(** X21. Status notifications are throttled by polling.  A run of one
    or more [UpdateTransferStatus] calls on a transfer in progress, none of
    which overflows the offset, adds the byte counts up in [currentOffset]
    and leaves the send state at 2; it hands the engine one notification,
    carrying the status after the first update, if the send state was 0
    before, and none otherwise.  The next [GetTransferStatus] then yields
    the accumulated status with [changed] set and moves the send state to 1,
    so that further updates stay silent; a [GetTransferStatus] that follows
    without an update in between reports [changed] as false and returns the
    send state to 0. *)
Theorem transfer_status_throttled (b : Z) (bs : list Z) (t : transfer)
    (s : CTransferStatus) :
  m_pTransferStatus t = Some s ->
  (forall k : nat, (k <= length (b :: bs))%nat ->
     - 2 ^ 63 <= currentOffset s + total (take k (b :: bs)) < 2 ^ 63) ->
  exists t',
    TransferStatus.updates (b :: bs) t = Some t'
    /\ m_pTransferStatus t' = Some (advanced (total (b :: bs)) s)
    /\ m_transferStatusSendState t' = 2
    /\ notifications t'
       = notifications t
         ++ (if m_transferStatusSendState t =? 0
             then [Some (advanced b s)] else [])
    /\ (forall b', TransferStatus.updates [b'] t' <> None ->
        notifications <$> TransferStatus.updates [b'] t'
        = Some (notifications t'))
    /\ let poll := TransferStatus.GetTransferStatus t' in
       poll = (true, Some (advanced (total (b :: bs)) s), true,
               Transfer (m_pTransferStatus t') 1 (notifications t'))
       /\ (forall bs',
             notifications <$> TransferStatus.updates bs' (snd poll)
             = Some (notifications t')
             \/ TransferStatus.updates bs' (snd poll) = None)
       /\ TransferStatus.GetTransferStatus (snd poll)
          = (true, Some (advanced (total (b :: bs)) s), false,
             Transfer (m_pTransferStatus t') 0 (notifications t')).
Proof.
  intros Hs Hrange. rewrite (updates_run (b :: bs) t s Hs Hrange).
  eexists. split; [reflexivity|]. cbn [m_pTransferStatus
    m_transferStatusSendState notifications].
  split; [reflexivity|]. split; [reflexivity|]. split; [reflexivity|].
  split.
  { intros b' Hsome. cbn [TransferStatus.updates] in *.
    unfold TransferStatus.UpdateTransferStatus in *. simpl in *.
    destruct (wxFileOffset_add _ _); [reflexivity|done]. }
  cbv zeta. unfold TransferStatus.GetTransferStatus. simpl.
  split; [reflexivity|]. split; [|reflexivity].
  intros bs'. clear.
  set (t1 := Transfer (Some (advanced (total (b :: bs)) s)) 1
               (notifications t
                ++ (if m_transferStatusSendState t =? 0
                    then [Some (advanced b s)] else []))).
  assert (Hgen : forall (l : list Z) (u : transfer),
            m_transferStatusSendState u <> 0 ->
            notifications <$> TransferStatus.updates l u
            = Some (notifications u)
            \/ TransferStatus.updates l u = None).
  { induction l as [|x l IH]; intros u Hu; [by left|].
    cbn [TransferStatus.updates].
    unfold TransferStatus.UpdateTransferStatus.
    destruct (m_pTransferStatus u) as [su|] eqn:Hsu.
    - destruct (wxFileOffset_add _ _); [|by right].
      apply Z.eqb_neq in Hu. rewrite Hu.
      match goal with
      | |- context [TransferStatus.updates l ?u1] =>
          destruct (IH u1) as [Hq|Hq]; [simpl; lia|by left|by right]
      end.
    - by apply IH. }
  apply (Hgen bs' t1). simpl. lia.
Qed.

==

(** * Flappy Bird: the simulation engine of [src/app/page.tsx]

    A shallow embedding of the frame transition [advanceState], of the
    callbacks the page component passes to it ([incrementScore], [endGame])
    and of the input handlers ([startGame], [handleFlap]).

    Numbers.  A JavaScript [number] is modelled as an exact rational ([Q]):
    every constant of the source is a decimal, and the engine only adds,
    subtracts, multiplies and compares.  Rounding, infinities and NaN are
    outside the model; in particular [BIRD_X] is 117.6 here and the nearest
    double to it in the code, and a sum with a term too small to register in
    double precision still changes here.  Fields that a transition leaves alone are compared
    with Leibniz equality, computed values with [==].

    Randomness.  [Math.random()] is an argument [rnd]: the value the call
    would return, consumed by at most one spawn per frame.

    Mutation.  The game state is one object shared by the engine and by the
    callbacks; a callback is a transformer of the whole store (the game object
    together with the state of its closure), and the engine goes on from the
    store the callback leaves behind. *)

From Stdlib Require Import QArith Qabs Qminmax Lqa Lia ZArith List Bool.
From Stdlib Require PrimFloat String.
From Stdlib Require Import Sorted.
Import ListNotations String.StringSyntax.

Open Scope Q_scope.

==

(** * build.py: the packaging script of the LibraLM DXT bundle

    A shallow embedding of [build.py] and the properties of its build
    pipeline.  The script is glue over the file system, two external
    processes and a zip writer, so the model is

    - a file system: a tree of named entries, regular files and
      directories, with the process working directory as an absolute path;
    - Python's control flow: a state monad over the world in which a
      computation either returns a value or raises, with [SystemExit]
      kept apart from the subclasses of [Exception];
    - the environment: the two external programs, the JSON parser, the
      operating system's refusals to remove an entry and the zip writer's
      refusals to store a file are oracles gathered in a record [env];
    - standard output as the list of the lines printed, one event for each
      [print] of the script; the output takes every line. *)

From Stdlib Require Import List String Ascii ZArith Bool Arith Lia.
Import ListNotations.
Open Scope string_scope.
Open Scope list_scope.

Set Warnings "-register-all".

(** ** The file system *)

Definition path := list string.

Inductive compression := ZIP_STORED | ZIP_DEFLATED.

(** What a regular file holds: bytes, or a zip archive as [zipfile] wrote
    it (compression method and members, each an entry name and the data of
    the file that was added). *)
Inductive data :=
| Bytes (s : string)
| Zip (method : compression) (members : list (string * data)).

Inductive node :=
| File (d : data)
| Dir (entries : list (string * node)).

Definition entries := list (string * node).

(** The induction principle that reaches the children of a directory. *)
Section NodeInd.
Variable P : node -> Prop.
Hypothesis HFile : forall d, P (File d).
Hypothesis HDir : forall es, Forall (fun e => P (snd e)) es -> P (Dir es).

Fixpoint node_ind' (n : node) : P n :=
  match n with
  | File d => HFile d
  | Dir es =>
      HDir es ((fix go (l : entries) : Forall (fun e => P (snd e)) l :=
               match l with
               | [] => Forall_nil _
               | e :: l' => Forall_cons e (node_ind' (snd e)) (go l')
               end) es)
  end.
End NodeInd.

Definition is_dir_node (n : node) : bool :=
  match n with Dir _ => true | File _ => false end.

Prompt :: Reproduce word for word the material above, starting with the line that has "From Stdlib Require Import Sorted." and stopping after the line that has "Open Scope Q_scope.".

The answer ::
From Stdlib Require Import Sorted.
Import ListNotations String.StringSyntax.

Open Scope Q_scope.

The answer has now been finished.